Listening to your body and allowing yourself to break, therapy modes
I really love my work helping others to grow and heal and at the same time doing the same for myself. I think back often on the time I had a lot of therapy in early 2000s. I still speak to the same lady now for sessions to help me grow personally and professionally. I remember this incredible feeling of profoundness in me being my best self and helping others achieve the same. It did actually work for sure but I saw over time how different mentorship and support is also important. My work in becoming a coach helped me to see how sometimes the information and healing of Therapy and Counselling can potentially lead to loops without breaking the original state.
I became fascinated by the idea of state breaks and working in this space of altering this then helping a new mindset and way of being to develop. This is where we really role model and power towards our goals and the life we really want.
I had some stressful news last week but took great charge of my state each day which I feel totally great about. As I worked with clients throughout the week and I work to dip into Coaching and more Therapy style way of working I noticed a lot of more beneficial dipping into the therapy mode which was helpful. It’s this space I feel which allows us to be really fully human and just break and heal.
It’s funny doing the Tony Robbins workshop. I kind of wonder if there is any under current with him but he describes this being wired towards gratitude etc and optimal beautiful state which I feel there is a wonderful truth is and I feel he does genuinely do it.

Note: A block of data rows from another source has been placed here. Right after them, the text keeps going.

(** X9: at every position of the spending and head-count sliders the
    twelve records show [12 * hiring + 18 * (hiring / 5)] person-months,
    while the expenses above twelve times the spending pay 5000 for only
    [12 * hiring + 15 * (hiring / 5)] of them: every hire is shown in the
    month it happens and paid from the next month on. *)
Theorem payroll_lags_headcount_on_sliders (zs zh : Z) (p : float) :
  onSliderZ 10000 200000 5000 zs = true ->
  onSliderZ 1 50 1 zh = true ->
  PrimFloat.eqb
    (fold_left PrimFloat.add
       (map Binary64.headcount
          (Binary64.generateForecast (Binary64.of_Z zs) p (Binary64.of_Z zh)))
       0%float)
    (Binary64.of_Z (12 * zh + 18 * (zh / 5))) = true
  /\ PrimFloat.eqb
       (PrimFloat.sub
          (Binary64.totalExpenses
             (Binary64.generateForecast (Binary64.of_Z zs) p
                (Binary64.of_Z zh)))
          (PrimFloat.mul 12 (Binary64.of_Z zs)))
       (Binary64.of_Z (5000 * (12 * zh + 15 * (zh / 5)))) = true
  /\ PrimFloat.eqb
       (PrimFloat.sub
          (PrimFloat.mul 5000
             (fold_left PrimFloat.add
                (map Binary64.headcount
                   (Binary64.generateForecast (Binary64.of_Z zs) p
                      (Binary64.of_Z zh))) 0%float))
          (PrimFloat.sub
             (Binary64.totalExpenses
                (Binary64.generateForecast (Binary64.of_Z zs) p
                   (Binary64.of_Z zh)))
             (PrimFloat.mul 12 (Binary64.of_Z zs))))
       (Binary64.of_Z (15000 * (zh / 5))) = true.
Proof.
  intros Hs Hh. pose proof (expensesCheck_on_sliders zs zh Hs Hh) as H.
  unfold Binary64.expensesCheck in H. cbv zeta in H.
  apply andb_prop in H. destruct H as [H H5].
  apply andb_prop in H. destruct H as [H H4].
  apply andb_prop in H. destruct H as [_ H3].
  rewrite binary64_totalExpenses, binary64_headcount_list.
  split; [exact H3 | split; [exact H4 | exact H5]].
Qed.

Lemma payroll_lags_headcount_on_sliders_witness :
  PrimFloat.eqb
    (fold_left PrimFloat.add
       (map Binary64.headcount
          (Binary64.generateForecast (Binary64.of_Z 50000) 100
             (Binary64.of_Z 10))) 0%float)
    (Binary64.of_Z (12 * 10 + 18 * (10 / 5))) = true.
Proof.
  apply (payroll_lags_headcount_on_sliders 50000 10 100%float); reflexivity.
Defined.

Lemma netCheck_holds :
  forallb (fun zr => PrimFloat.eqb (snd zr) (Binary64.of_Z (fst zr)))
          Binary64.pricingTotals
  && forallb (fun zs =>
       forallb (fun zh =>
         let se := Binary64.sum (Binary64.expensesOf (Binary64.of_Z zs)
                                                     (Binary64.of_Z zh)) in
         let cost := Binary64.yearCost zs zh in
         PrimFloat.eqb se (Binary64.of_Z cost)
         && forallb (fun zr => Binary64.netCheck zr cost se)
                    Binary64.pricingTotals)
         (sliderPositions 1 50 1))
       (sliderPositions 10000 200000 5000) = true.
Proof. vm_compute. reflexivity. Qed.

Lemma In_pricingTotals zp :
  onSliderZ 10 1000 10 zp = true ->
  In ((3276 * zp)%Z,
      Binary64.sum (Binary64.revenuesOf (Binary64.of_Z zp)))
     Binary64.pricingTotals.
Proof.
  intros H. unfold Binary64.pricingTotals.
  apply (in_map (fun zp => ((3276 * zp)%Z,
                            Binary64.sum
                              (Binary64.revenuesOf (Binary64.of_Z zp))))).
  apply In_sliderPositions; [lia | exact H].
Qed.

For me personally I feel I would likely never be a pure Coach to that level as I feel there is always the space of breaking which is generally part of being human and I always want to allow a going to that space in others and in myself.
On Saturday I just allowed a breaking to occur. A missing of the gym class in the morning and a rest in funnily enough allowed resonant dreams to surface for me. After seeing my nephew I just gave myself permission to eat junk food and just relax around and watch netflix. It’s here when I genuinely feel a just listening to how we are and allowing a breaking to occur can all really help. To actually not always rewire but to actually love the part of you (or in this case me) that just wants to slob around and actually feel a bit crappy and break a bit.
Gym today changed into just a mellow walk out and a coffee and I feel better for just allowing myself to just be human. I will be back to my schedule next week and absolutely love being in charge of my business which is growing. My 530am gym classes are also incredible.
When we allow ourselves just to be I feel this does open up the more intuitive self care human flowing part of us where things can reconfigure.
I love all the coachy space and my work there but I feel there is always the importance of the other side. I can also see the argument of a colleague of mine who said he felt there could almost be a danger in people seeing all the hyped up coachy side and feeling there was something wrong with them if they couldn’t get there.
I shared recently about the wonderfully human Jane McGonigal interview who made the game and book superbetter ironically about post traumatic growth when she beautifully acknowledged the pain of her injury and wishing it hadn’t happened.
Contacting Amanda (my original mentor) this week to book in and noticing my space and some of my clients’ space this week made me reconnect with my personal therapy space and the beauty of holding that space for another.
There is a wonderful book I often remember the philosophy of and often recommend to clients called ‘Going to pieces without falling apart’ which speaks about the need to allow yourself to feel and to break so issues do not get squashed into the shadow and ultimately errupting. There is always an important lesson there for everyone.
Wishing you a lovely peaceful day.
What you have said here has been so real for me lately. Thanks for putting it into words. I have been allowing myself to be human and have my down days as I heal. Not feeling the pressure to be “better” everyday. Followed by a state change and I’m back on track. But, it’s my track, no one else’s.